Inverters, especially cheap ones, can give you crappier power than you'll get from most generators. Many of them put out a square wave rather than a sine wave.

The gennie I have right now is a brand X 5500W Power Boss, and it runs my computers, router, TV and whatever else I want just fine. If you're really concerned about "pure" power, get a UPS (uninterruptible power supply) and use it to filter the power for your more sensitive gear.


----------



## Big Chris (Dec 3, 2006)

IMO a main breaker interlock is the easiest way to go. Lets the homeowner run almost everything in the house on gen power, just not at the same time obviously.


----------



## MisterCMK (Oct 17, 2009)

480sparky said:


> I am armed, I just wasn't packing at the moment.
> 
> I'm taking a CCW class in 1½ weeks. :thumbsup:


I heard that IA finally passed a CCW law. Do they honor other state's permits?


----------



## 480sparky (Feb 1, 2009)

MisterCMK said:


> I heard that IA finally passed a CCW law. Do they honor other state's permits?



We've always had a CCW law. It was just changed to require sheriffs to issue a permit as long as the applicant is qualified. Up through tomorrow night, you can be denied for no reason or a silly reason.... such as the sheriff doesn't like your haircut or knew you kissed his wife back when you were in kiddygarten.
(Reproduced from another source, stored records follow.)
(** * LSM-Tree: a shallow embedding of the engine and its collaborators

    The development follows the layout of the repository:
    - [consts.h]                       -> [Consts]
    - [skiplist], [memtable]           -> [SkipList], [MemTable]
    - [sst]                            -> [SST], [SSTBuilder]
    - [iterator/iterator.cpp]          -> [SearchItem], [HeapIterator]
    - [sst/concact_iterator],
      [lsm/two_merge_iterator]         -> [ConcactIterator], [TwoMergeIterator]
    - [lsm/engine.cpp]                 -> [LSMEngine]
    - [redis_wrapper/redis_wrapper.cpp]-> [RedisWrapper]

    Conventions.  Keys and values are [string]s compared bytewise
    ([String.compare], the order of [std::string]).  Byte sizes ([size_t])
    are [N]; SST identifiers and levels are [nat]; the signed heap index
    [idx] of a [SearchItem] is [Z].  The two [unordered_map]s of the engine
    are [gmap]s.  A [double] is a binary64 float ([PrimFloat.float]). *)

From stdpp Require Import gmap list strings sorting pretty.
From Stdlib Require Import Ascii ZArith NArith Lia.
From Stdlib Require PrimFloat SpecFloat FloatOps.

(* ================================================================== *)
(** * Part I: the model                                                *)
(* ================================================================== *)

(** ** Configuration constants ([include/consts.h]) *)

(** Modelled from the spec: [consts.h] is not part of the sources at hand;
    section 6 of the specification lists the tunable constants.  They are
    kept abstract. *)
Record Consts := {
  LSM_BLOCK_SIZE : N;
  LSM_PER_MEM_SIZE_LIMIT : N;
  LSM_TOL_MEM_SIZE_LIMIT : N;
  LSM_SST_LEVEL_RATIO : N
}.

Abbreviation KV := (string * string)%type.

(** Bytes occupied by one record: [key.size() + value.size()]. *)
Definition kv_bytes (e : KV) : N :=
  (N.of_nat (String.length e.1) + N.of_nat (String.length e.2))%N.

(** ** SkipList *)

Module SkipList.

(** Modelled from the spec: the skiplist ([skiplist.h], [skiplist.cpp]) is
    not part of the sources at hand.  Section 4.1: "a probabilistic ordered
    map"; of the tower structure only the bottom level matters for the
    contents, so a skiplist is the ascending list of its nodes.  "Search
    descends ..., advancing while the next key is strictly less than the
    target." *)
Definition t := list KV.

Definition empty : t := [].

(** "[put(k,v)] inserts or overwrites". *)
Fixpoint put (k v : string) (l : t) : t :=
  match l with
  | [] => [(k, v)]
  | (k', v') :: l' =>
      if String.ltb k' k then (k', v') :: put k v l'
      else if String.eqb k' k then (k, v) :: l'
      else (k, v) :: (k', v') :: l'
  end.

(** "[get(k)] returns the value if present". *)
Fixpoint get (k : string) (l : t) : option string :=
  match l with
  | [] => None
  | (k', v') :: l' =>
      if String.ltb k' k then get k l'
      else if String.eqb k' k then Some v' else None
  end.

(** "[remove(k)] erases the node (not a tombstone at this layer)". *)
Fixpoint remove (k : string) (l : t) : t :=
  match l with
  | [] => []
  | (k', v') :: l' =>
      if String.ltb k' k then (k', v') :: remove k l'
      else if String.eqb k' k then l' else (k', v') :: l'
  end.

(** The [size] accumulator: "[+|k|+|v|] on insert, [+Delta|v|] on
    overwrite", that is the bytes of the nodes present. *)
Definition get_size (l : t) : N :=
  foldr (fun e acc => (kv_bytes e + acc)%N) 0%N l.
The class I'm taking will have results good in 38 states.


----------



## MisterCMK (Oct 17, 2009)

Aah, they weren't a shall issue state? 

What class are you taking?


----------



## 480sparky (Feb 1, 2009)

MisterCMK said:


> Aah, they weren't a shall issue state?


Only for another two days.



MisterCMK said:


> What class are you taking?


CCW. Not to just carry...


----------



## MisterCMK (Oct 17, 2009)

480sparky said:


> Only for another two days.
> 
> 
> 
> CCW. Not to just carry...


Are you required to conceal or can you open carry?


----------